Scan the listing for "input" and copy out each line that has it.

-.-.-

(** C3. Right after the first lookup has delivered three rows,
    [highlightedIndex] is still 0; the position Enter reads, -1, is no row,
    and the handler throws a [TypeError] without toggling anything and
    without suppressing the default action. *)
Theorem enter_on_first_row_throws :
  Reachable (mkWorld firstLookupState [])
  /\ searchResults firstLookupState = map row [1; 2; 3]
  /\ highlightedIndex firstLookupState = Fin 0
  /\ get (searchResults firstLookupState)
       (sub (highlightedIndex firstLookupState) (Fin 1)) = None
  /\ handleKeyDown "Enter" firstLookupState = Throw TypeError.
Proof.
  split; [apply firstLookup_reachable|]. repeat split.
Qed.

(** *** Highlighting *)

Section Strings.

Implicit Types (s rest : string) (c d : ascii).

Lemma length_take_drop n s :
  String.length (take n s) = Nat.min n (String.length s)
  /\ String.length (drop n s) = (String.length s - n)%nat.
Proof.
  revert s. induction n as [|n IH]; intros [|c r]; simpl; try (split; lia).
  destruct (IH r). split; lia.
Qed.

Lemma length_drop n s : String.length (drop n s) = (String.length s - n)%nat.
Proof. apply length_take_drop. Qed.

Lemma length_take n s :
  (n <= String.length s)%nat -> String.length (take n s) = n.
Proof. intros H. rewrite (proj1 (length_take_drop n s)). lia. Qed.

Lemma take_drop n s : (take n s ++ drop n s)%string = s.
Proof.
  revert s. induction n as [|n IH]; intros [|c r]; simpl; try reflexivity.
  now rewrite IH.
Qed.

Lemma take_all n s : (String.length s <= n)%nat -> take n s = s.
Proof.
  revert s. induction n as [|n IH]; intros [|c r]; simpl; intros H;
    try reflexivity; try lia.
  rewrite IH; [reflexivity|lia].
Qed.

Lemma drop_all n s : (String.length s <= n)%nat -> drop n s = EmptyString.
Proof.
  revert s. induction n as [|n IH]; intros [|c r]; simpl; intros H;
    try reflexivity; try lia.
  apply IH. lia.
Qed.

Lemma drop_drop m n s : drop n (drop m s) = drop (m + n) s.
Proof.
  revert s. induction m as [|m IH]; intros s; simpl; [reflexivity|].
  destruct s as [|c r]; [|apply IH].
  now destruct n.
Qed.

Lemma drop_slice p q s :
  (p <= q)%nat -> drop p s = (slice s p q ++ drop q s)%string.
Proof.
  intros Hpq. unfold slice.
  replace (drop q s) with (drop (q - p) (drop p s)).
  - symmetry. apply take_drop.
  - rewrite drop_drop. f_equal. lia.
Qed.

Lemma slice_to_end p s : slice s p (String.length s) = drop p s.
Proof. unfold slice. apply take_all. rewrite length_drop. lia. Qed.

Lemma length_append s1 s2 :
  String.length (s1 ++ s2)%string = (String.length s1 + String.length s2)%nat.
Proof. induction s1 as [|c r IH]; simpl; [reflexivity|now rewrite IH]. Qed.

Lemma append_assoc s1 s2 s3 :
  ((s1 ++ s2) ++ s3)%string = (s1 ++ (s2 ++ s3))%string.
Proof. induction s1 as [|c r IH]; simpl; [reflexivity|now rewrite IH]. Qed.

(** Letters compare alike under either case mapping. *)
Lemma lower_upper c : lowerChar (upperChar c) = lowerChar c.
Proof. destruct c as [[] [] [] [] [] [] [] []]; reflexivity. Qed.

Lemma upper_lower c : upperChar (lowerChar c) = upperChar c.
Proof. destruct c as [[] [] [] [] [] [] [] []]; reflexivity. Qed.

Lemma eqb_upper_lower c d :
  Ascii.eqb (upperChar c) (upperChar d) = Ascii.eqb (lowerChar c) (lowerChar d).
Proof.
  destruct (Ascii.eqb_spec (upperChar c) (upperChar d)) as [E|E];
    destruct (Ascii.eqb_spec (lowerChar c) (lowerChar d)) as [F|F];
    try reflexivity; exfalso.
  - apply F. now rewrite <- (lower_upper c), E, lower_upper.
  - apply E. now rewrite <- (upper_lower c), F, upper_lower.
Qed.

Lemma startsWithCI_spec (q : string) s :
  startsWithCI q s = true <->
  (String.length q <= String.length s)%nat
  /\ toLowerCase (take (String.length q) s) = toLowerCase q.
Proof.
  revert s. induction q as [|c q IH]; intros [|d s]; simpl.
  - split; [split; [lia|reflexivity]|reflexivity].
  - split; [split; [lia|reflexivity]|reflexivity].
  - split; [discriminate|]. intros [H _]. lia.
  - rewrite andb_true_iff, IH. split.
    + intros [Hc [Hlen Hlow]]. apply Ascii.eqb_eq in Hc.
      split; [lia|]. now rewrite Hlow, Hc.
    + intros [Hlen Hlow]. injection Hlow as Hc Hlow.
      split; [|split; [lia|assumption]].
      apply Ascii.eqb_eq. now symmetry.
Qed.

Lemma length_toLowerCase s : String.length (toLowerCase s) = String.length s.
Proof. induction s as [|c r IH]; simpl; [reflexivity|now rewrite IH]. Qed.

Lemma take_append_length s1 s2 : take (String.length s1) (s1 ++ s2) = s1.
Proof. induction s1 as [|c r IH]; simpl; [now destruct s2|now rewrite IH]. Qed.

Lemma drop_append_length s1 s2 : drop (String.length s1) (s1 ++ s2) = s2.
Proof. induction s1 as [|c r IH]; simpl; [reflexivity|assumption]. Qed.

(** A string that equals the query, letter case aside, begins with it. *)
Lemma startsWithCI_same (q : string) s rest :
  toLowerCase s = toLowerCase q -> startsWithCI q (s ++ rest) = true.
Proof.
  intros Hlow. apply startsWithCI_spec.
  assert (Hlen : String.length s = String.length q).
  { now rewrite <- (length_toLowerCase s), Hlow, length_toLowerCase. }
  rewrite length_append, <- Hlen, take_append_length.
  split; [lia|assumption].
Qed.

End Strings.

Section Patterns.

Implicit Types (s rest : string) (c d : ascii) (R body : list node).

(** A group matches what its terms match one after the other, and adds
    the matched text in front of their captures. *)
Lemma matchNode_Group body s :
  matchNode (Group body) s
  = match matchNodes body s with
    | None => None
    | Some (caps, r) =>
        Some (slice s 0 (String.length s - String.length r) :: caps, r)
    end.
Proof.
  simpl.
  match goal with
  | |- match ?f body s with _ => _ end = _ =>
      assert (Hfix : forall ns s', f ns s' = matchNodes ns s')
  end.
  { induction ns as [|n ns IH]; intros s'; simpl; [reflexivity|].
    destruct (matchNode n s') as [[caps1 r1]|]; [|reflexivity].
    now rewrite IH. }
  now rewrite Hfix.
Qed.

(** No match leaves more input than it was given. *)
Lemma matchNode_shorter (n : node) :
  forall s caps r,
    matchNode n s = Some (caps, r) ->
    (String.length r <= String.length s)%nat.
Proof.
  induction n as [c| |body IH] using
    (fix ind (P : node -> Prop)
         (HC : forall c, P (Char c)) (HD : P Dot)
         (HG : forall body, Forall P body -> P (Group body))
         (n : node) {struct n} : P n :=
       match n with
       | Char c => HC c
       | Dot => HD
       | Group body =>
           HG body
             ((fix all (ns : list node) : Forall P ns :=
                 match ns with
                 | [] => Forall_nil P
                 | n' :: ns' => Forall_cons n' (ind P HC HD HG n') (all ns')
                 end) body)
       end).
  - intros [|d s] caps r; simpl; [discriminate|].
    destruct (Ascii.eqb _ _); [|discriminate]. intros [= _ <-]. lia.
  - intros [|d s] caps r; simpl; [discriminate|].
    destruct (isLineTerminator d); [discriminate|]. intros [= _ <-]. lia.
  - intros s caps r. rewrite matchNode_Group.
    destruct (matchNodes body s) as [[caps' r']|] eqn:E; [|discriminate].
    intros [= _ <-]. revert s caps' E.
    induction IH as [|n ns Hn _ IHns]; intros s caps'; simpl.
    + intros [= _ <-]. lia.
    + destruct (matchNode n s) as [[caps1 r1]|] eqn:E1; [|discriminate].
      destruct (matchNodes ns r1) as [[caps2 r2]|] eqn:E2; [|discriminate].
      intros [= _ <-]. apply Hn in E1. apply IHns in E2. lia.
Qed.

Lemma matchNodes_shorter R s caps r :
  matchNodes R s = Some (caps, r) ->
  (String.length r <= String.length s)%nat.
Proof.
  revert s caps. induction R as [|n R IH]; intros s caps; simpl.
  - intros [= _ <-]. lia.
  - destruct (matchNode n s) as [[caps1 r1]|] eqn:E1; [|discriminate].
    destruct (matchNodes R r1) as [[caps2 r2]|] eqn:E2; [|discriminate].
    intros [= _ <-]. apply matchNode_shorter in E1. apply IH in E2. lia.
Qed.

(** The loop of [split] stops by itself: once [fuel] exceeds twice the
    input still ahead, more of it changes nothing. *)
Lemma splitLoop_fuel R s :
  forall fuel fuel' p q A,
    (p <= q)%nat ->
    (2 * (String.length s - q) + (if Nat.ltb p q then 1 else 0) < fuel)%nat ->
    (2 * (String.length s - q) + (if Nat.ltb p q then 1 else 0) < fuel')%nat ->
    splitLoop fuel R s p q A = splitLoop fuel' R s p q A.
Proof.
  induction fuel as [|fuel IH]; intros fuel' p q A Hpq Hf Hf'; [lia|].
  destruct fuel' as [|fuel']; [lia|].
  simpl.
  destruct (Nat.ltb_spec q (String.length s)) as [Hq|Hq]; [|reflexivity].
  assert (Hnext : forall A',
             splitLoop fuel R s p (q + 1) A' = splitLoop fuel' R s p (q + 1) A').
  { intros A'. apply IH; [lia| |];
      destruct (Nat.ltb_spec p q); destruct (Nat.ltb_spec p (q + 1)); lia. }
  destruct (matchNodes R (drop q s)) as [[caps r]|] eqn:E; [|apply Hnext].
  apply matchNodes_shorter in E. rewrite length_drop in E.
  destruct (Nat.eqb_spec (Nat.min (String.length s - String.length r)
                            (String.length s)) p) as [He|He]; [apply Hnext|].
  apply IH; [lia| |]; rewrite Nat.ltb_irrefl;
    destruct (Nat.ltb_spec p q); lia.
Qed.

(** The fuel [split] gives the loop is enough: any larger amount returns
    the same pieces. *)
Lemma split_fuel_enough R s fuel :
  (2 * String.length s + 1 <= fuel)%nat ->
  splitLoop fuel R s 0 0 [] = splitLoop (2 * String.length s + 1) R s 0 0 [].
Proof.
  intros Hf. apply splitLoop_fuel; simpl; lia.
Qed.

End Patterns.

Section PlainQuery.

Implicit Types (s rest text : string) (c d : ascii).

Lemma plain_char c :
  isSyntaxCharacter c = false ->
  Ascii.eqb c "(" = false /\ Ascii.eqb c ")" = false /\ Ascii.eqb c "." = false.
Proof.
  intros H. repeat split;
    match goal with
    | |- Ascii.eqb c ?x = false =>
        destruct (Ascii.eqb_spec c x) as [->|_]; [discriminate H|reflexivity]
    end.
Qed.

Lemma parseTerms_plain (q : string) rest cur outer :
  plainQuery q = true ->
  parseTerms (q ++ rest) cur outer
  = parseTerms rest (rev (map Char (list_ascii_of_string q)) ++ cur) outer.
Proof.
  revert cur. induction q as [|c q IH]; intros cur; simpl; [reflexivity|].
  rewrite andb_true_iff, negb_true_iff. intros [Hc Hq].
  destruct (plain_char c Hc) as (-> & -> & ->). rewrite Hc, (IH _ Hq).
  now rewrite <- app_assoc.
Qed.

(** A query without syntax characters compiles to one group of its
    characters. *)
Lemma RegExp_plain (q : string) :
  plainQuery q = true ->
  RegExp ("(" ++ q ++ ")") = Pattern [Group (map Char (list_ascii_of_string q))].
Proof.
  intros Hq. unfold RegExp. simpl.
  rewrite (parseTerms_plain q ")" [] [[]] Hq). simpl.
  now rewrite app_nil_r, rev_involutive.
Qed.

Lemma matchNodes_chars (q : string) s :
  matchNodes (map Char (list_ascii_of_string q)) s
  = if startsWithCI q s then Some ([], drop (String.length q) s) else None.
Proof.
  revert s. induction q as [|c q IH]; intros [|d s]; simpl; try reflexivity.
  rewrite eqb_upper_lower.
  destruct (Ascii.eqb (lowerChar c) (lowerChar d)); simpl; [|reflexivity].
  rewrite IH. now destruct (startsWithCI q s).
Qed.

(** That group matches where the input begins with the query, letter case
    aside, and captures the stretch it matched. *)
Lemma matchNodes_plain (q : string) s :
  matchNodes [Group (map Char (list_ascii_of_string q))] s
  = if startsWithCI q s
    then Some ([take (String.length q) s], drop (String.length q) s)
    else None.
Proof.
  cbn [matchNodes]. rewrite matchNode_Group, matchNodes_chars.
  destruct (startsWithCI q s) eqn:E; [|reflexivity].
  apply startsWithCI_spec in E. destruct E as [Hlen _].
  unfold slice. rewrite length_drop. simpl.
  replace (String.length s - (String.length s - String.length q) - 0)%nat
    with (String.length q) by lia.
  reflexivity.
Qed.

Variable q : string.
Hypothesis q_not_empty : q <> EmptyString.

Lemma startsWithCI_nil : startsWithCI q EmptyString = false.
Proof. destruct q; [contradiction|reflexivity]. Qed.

-.-.-

ANSWER BOX.
(** No match leaves more input than it was given. *)
    input still ahead, more of it changes nothing. *)
(** That group matches where the input begins with the query, letter case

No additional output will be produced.